That's OK, but I hope you have the facts and the knowledge necessary.
Yes. But only a total rookie and a person with ZERO real (by "real" I mean knowledge and education received in school, not through googgling) electronic knowledge would interpret that as "connect EVERY ground and earth together, including low voltage signal GND and GND which supposed to be isolated from everything else. The very idea of "isolated supply" is violated and made totally pointless if that advice is followed literally and everybudy following it literally just proves his/her lack of knowledge.
Nonsense. Opto isolators are NOT filters, even if they can have that as some side effect. The ONLY purpose of optical isolation is to isolate power from other power sources. That is not achieved if your advice is followed because by connecting GND to earth you actually lose isolation.
Now you really have confused things quite a bit by comparing and mixing things and claiming that I said things I never said. Of course Arduino can be made to work, I never said anything else. What I said, or meant is that it is NOT for people with zero electronic knowledge and NOT for people in hurry, who's wife wants that key board and who is spending hours and hours on simple basic problems. Arduino is for electronic experimenters with great interest in electronic and firmware and for people who who know HOW things work in the electronic world. Even so, I doubt anyone really made an Arduino based controller which can compete with simple and cheap drivers or controllers. None of these have anything to do with Mach3 or UCCNC, other that that those software won't run on Mac. Of course, if he wants to use Arduino that's fine, why should I care, but considering his electronic knowledge, he will spend a LOT of time on trying to solve things and will NEVER be happy in the end. Get back here in two-three years time because right now, you have no case. You don't know if I am right or wrong at the moment about this.
Even if he gets it working, he will be unhappy with the speed and the only reason is Arduino. He will NOT be able to run his machine fast enough considering the size of his machine, which is very large, and also considering, like I also said and meant, that it is a nice build, in my opinion it is a shame he went for the Arduino, but yes, it is his decision, and his decision alone, so I really don't care.

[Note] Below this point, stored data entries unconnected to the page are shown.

(** ** Theorems *)

(** C29. The safety queue keeps the contract of the queue: from
    [Safety_Queue_Init] on, with the full flag clear in the memory of the
    structure, any sequence of [Safety_Queue_Add], [Safety_Queue_Next] and
    [Safety_Queue_Peek] behaves as a FIFO of [max_count] elements and, as long
    as nobody else writes to it, never reports a CRC error. *)
Theorem safety_queue_refines_fifo w sq cap size cmp os :
  sq.(base).(isInit) = false -> sq.(base).(bufFullFlag) = false ->
  1 <= cap <= 255 -> 0 < size -> cap * size < 2 ^ 32 ->
  cap * size <= Z.of_nat (length w.(mem)) -> bytes w.(mem) -> irq_ok w.(irq) ->
  Forall (op_ok size) os ->
  exists sq0 s',
    Safety_Queue_Init w (Some sq) true cap size (Some cmp) = Some (QUEUE_E_OK, w, Some sq0) /\
    fi_run (FI := Safety_Fifo w.(irq)) (w, sq0) os =
      Some (fst (fifo_run cap size {| items := []; refused := false |} os), s').
Proof using layout_bytes.
  intros Hi Hf Hcap Hsize H32 Hroom Hb Hirq Hos; unfold Safety_Queue_Init.
  rewrite Hi, Hf, resume_world by done; cbv zeta; set (q0 := Build_Queue_t _ _ _ _ _ _ _ _ _ _).
  assert (Hr : room w q0) by (repeat (split; [cbn; (done || lia) |]); done).
  rewrite (currBufferCrc_eq (suspend w) q0 Hr); cbn [mbind option_bind].
  rewrite currQueueCrc_eq; cbn [mbind option_bind]; eexists; set (sq0 := Build_Safety_Queue_t _ _ _).
  destruct (fi_run_ok (FI := Safety_Fifo w.(irq)) cap size (w, sq0)
              {| items := []; refused := false |} os) as (s' & Hrun & _).
  - split; [| by split]; repeat (split; [done |]); exists 0; split; cbn; try done; try lia.
  - done.
  - by exists s'.
Qed.

Lemma corrupted_refused w sq :
  sq.(base).(isInit) = true -> irq_ok w.(irq) -> crcs_differ w sq = Some true ->
  forall data,
    Safety_Queue_Add w (Some sq) (Some data) = Some (QUEUE_E_CRC_ERR, w, Some sq) /\
    (sq.(base).(count) <> 0 ->
     Safety_Queue_Next w (Some sq) (Some data) = Some (QUEUE_E_CRC_ERR, w, Some sq, Some data)) /\
    Safety_Queue_Peek w (Some sq) (Some data) = Some (QUEUE_E_CRC_ERR, w, Some data) /\
    Safety_Queue_Contains w (Some sq) (Some data) = Some (QUEUE_E_CRC_ERR, w).
Proof using Type.
  intros Hi Hirq Hd data.
  unfold Safety_Queue_Add, Safety_Queue_Next, Safety_Queue_Peek, Safety_Queue_Contains.
  change (crcs_differ (suspend w) sq) with (crcs_differ w sq).
  rewrite Hi, Hd, resume_world by done; cbn; repeat (split; [done |]); split; [| done].
  intros Hne; by rewrite (proj2 (Z.eqb_neq _ _) Hne).
Qed.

Yes and no. Of course, I know how capacitors work and what they do. BUT... there is no need to debounce ANYTHING in a limit switch circuit because the very idea of limit switch is to detect the FIRST change, i.e. the FIRST raising edge of the low to high transition. It doesn't matter if the switch bounces back and forth a thousand times more because the bounce will have ZERO effect since the limit switch triggered signal is already given and detected and the circuit is already broken. The software will (hopefully) not follow the bounces at all, otherwise it is a crappy software. Like I said, I have no idea about how Arduino handles this, but this is surely the case for both Mach3 and UCCNC. Once the limit switch is triggered the software is disabled and movements are stopped, even if the switch bounces back.

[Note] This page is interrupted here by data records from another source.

(* ===== verification/WdgM_Steps.v ===== *)
(** * The watchdog manager, operation by operation

    What each operation of [WdgM.c] changes and leaves alone, and that none of
    them leaves the bounds of an array or follows a null pointer when the
    configuration is valid.  The theorems about the module are in [WdgM_Theorems]. *)

From Stdlib Require Import Sorted.
From S2P Require Import Prelude.
From S2P Require Import StateMonad.
From S2P Require Import WdgM.

#[local] Open Scope monad_scope.

(** ** Access to the runtime data *)
Lemma wp_get_SE id r (Q : _ -> WdgM_State -> Prop) s :
  s.(SEs) !! id = Some r -> Q r s -> wp (get_SE id) Q s.
Proof. intros H HQ. apply wp_bind, wp_get. by eapply wp_deref. Qed.

Lemma wp_put_SE id r (Q : unit -> WdgM_State -> Prop) s :
  Q tt (with_SEs (<[id := r]> s.(SEs)) s) -> wp (put_SE id r) Q s.
Proof. done. Qed.

Lemma wp_get_rt_Mode id m (Q : _ -> WdgM_State -> Prop) s :
  s.(rt_Modes) !! id = Some m -> Q m s -> wp (get_rt_Mode id) Q s.
Proof. intros H HQ. apply wp_bind, wp_get. by eapply wp_deref. Qed.

Lemma wp_get_SE_Config id i m c (Q : _ -> WdgM_State -> Prop) s :
  s.(rt_Modes) !! id = Some m -> m.(SE_Configs) !! i = Some c -> Q c s ->
  wp (get_SE_Config id i) Q s.
Proof. intros Hm Hc HQ. apply wp_bind. eapply wp_get_rt_Mode; [done|]. by eapply wp_deref. Qed.

Lemma wp_get_Config c (Q : _ -> WdgM_State -> Prop) s :
  s.(ConfigPtr) = Some c -> Q c s -> wp get_Config Q s.
Proof. intros H HQ. apply wp_bind, wp_get. by eapply wp_deref. Qed.

Lemma wp_get_CurrentMode m (Q : _ -> WdgM_State -> Prop) s :
  s.(CurrentMode) = Some m -> Q m s -> wp get_CurrentMode Q s.
Proof. intros H HQ. apply wp_bind, wp_get. by eapply wp_deref. Qed.

(** ** What the operations leave alone *)

(** The sizes of the arrays of the runtime data. *)
Definition layout (s : WdgM_State) : nat * list (list (nat * nat)) :=
  (length s.(SEs),
   map (fun m => map (fun c => (length c.(rt_alive), length c.(rt_deadline))) m.(SE_Configs))
     s.(rt_Modes)).

Definition locals (s : WdgM_State) : list WdgM_LocalStatusType := map LocalState s.(SEs).
Definition expired_cycles (s : WdgM_State) : list Z :=
  map ExpiredSupervisionCycleCounter s.(rt_Modes).

(** Configuration, mode and sizes. *)
Record frame (s s' : WdgM_State) : Prop := {
  f_config : s'.(ConfigPtr) = s.(ConfigPtr);
  f_init : s'.(isInitiated) = s.(isInitiated);
  f_mode : s'.(CurrentMode) = s.(CurrentMode);
  f_layout : layout s' = layout s
}.

(** Global and local states and the count of expired cycles. *)
Record same_status (s s' : WdgM_State) : Prop := {
  t_global : s'.(GlobalState) = s.(GlobalState);
  t_locals : locals s' = locals s;
  t_cycles : expired_cycles s' = expired_cycles s
}.

(** A call that neither restarts nor serves a watchdog. *)
Definition harmless (e : Effect) : Prop :=
  match e with
  | WdgIf_SetMode_call _ _ | Wdg_SetMode _ _ => False
  | WdgIf_SetTriggerCondition_call _ timeout | Wdg_SetTriggerCondition _ timeout => timeout = 0
  | _ => True
  end.

(** The calls between two states are harmless, and if a reset was requested
    between them every watchdog was told to expire. *)
Definition silent (s s' : WdgM_State) : Prop :=
  exists calls, s'.(trace) = calls ++ s.(trace) /\ Forall harmless calls /\
    (s'.(ResetInitiated) = s.(ResetInitiated) \/
     exists c, s.(ConfigPtr) = Some c /\
       forall d, In d c.(Watchdogs) -> In (WdgIf_SetTriggerCondition_call d 0) calls).

Record quiet (s s' : WdgM_State) : Prop := {
  q_frame : frame s s'; q_status : same_status s s'; q_silent : silent s s'
}.

#[export] Instance frame_preorder : PreOrder frame.
Proof.
  split; [intros s; by split|].
  intros s1 s2 s3 [] []. split; congruence.
Qed.

#[export] Instance same_status_preorder : PreOrder same_status.
Proof.
  split; [intros s; by split|].
  intros s1 s2 s3 [] []. split; congruence.
Qed.

Lemma silent_refl s : silent s s.
Proof. exists []. auto. Qed.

Of course, the capacitor will provide a delay and debounce the switch, but that debounce is totally pointless and there are better ways to do it if you'd find that necessary. Remember that we are not talking about a keyboard with push buttons which should only give one signal for every push and allow giving several signals in a row, like when we type on our keyboards. We are talking about LIMIT switch which should trigger as soon as the circuit is broken, not delayed because there is no point in that delay at all.
Attachment 339086
The above image is from the Mach3 manual. There is no capacitor because there is NO NEED for a capacitor in this circuit. Any other implementation is totally wrong, even if it works.
Considering that last line, I am very surprised by your comments above that and before. Also, if that last line is true it must mean that you are at least, or around 75 years old, which I don't believe you are. So, something does not add up in that last line. Even if you are a genius and received your PhD when you were 15 you must be about 65 today (if you have 50 years of experience in electronic design), which I also don't think you are... but never mind.